Monday, February 1, 2021
filed under: Historical

February 1991 Sunflower magazine cover        Soy Oil and the Price of Sunflower / By Don Lilleboe — “What . . . determines how much the processor — i.e., the major sunflower crushers located in Minnesota and North Dakota — is willing or able to pay for sunflower seed?  Numerous factors are involved, of course — all of which revolve around supply/demand.  Some of them are perennial influences (such as production levels and stocks of soybeans, sunflower and other major oilseeds; others more periodic (such as competition fro seeds from the birdseed sector).

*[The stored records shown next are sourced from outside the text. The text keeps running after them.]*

(** The witness of X17: the deck that declares joy alone. *)
Lemma X17_witness :
  ∃ e, GameRoot.decide joy_only_start "L" [] = Raise e.
Proof.
  apply (X17_five_stats_required tr0 joy_only_deck joy_only_start "sadness"
           demo_card "L" []).
  - apply (reach_start tr0 joy_only_deck [] joy_only_start []).
    vm_compute. reflexivity.
  - unfold ending_keys. apply elem_of_cons. right. apply elem_of_cons.
    by left.
  - intros [[=]|Hin%elem_of_nil]%elem_of_cons. done.
  - vm_compute. reflexivity.
Defined.

(** ** Decks on which nothing raises *)

Lemma roll_rollable v tape :
  rollable v →
  ∃ n tape', roll v tape = Ok (n, tape') ∧ Z.abs n < float_overflow.
Proof.
  destruct v as [n|[|lo [|hi [|x l]]]]; simpl; try done.
  - intros Hn. eauto.
  - intros (Hle & Hlo & Hhi). unfold randint, bind, draw, ret.
    destruct (lo <=? hi) eqn:Hb; [|lia].
    eexists _, _. split; [reflexivity|].
    pose proof (Z.mod_pos_bound (hd 0 tape) (hi - lo + 1)). lia.
Qed.

Lemma apply_effects_total self effects tape :
  Forall rollable effects.*2 →
  ∃ self' tape', GameRoot.apply_effects self effects tape = Ok (self', tape').
Proof.
  revert self tape.
  induction effects as [|[k v] effects IH]; intros self tape Hall; simpl.
  - by eexists _, _.
  - apply Forall_cons in Hall as [Hv Hall].
    destruct (GameState.stats (GameRoot.gs self) !! k) as [cur|]; [|eauto].
    destruct (roll_rollable v tape Hv) as (n & tape1 & Hroll & Hn).
    rewrite (bind_eq_Ok _ _ _ _ _ Hroll).
    unfold bind at 1, mul_1_5.
    destruct (float_overflow <=? Z.abs n) eqn:Hov; [lia|]. simpl.
    by apply IH.
Qed.




(** ** The first card and the end screen *)

Lemma pick_card_tape self tape c tape' :
  GameRoot.pick_card self tape = Ok (c, tape') → tape' = tl tape.
Proof.
  unfold GameRoot.pick_card, GameRoot.choices.
  destruct (GameRoot.eligible_cards self); [done|].
  destruct (float_overflow <=? _); [done|].
  unfold bind, draw, ret. by intros [= _ <-].
Qed.

(** X19. The game [start_game] returns has every declared stat at 50 and
    no other stat, no flag, turn 0, the card widget on the stage, and has
    used one draw.  The first card is a card of the deck without required
    flags, unless every card of the deck requires some flag. *)
Theorem X19_start_state tr deck tape g tape' :
  FeelingsApp.start_game tr deck tape = Ok (g, tape') →
  tape' = tl tape
  ∧ (∀ k, GameState.stats (GameRoot.gs g) !! k
          = if bool_decide (k ∈ deck_stats deck) then Some (Int 50) else None)
  ∧ GameState.flags (GameRoot.gs g) = ∅
  ∧ GameState.turn (GameRoot.gs g) = 0
  ∧ GameRoot.stage g = [CardWidget]
  ∧ ∃ c, c ∈ deck_cards deck
         ∧ GameRoot.card_id g = Some (CardDef.id c)
         ∧ (CardDef.require_flags c = []
            ∨ ∀ c', c' ∈ deck_cards deck → CardDef.require_flags c' ≠ []).
Proof.
  unfold FeelingsApp.start_game, GameRoot.init. intros H. inv_bind H.
  apply refresh_stats_Ok in Hstep as (-> & rows & -> & _ & _).
  unfold GameRoot.next_card in H. inv_bind H.
  apply ret_Ok in H as [= -> ->].
  pose proof (pick_card_tape _ _ _ _ Hstep) as ->.
  apply pick_card_Ok in Hstep. simpl.
  split; [done|]. split; [apply fresh_stats_lookup|].
  do 3 (split; [done|]).
  exists a. pose proof (eligible_cards_subseteq _ _ Hstep) as Hin.
  split; [done|]. split; [done|].
  rewrite eligible_cards_spec in Hstep. unfold spec_eligible_cards in Hstep.
  simpl in Hstep. case_decide as Hout.
  - right. intros c' Hc' Hreq.
    assert (c' ∈ filter
              (eligible_spec
                 (GameState.mk (GameRoot.fresh_stats (deck_stats deck)) ∅ 0
                    None)) (deck_cards deck)) as Hc.
    { apply list_elem_of_filter. split; [|done].
      split; [done|]. simpl. rewrite Hreq. split; [done|].
      apply Forall_forall. intros f _. apply not_elem_of_empty. }
    rewrite Hout in Hc. by apply elem_of_nil in Hc.
  - left. apply list_elem_of_filter in Hstep as [(_ & Hreq & _) _].
    simpl in Hreq. destruct (CardDef.require_flags a) as [|f l]; [done|].
    apply Forall_cons in Hreq as [Hf _]. by apply not_elem_of_empty in Hf.
Qed.

Lemma X19_witness :
  tl [4] = tl [4]
  ∧ (∀ k, GameState.stats (GameRoot.gs two_card_game) !! k
          = if bool_decide (k ∈ ending_keys) then Some (Int 50) else None).
Proof.
  pose proof (X19_start_state tr0 (mkDeck ending_keys 3 [card_A; card_B]) [4]
                (GameRoot.set_card_id (Some "A")
                   (GameRoot.set_gs
                      (GameState.set_last_card_id (Some "A")
                         (GameRoot.gs two_card_game)) two_card_game))
                (tl [4]) eq_refl) as (Htape & Hstats & _).
  split; [exact Htape|exact Hstats].
Defined.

        “There are three major factors a sunflower processor has to consider when setting his daily bids for seeds from the countryside: (1) At what price can he sell his sunflower oil?  (2) At what price can he sell the sun meal byproduct?  (3) At what level of efficiency can he extract the oil from the seeds?
        “Though soybean is the world’s leading source of vegetable oil, the oil from the soybean is actually a byproduct.  Most of the soybean’s value is derived from its meal.  Sunflower’s value, however, comes mainly from its oil.  Whereas oil extraction rates are 18-20 percent, with sunflower 40 percent or more of the seed, by weight, will consist of oil.
        “That’s why the single most important factor in determining the local price bid for sunflower seeds is the value of their oil.  As a rule, 75-80 percent of the value of oil sunflower seeds is in the oil.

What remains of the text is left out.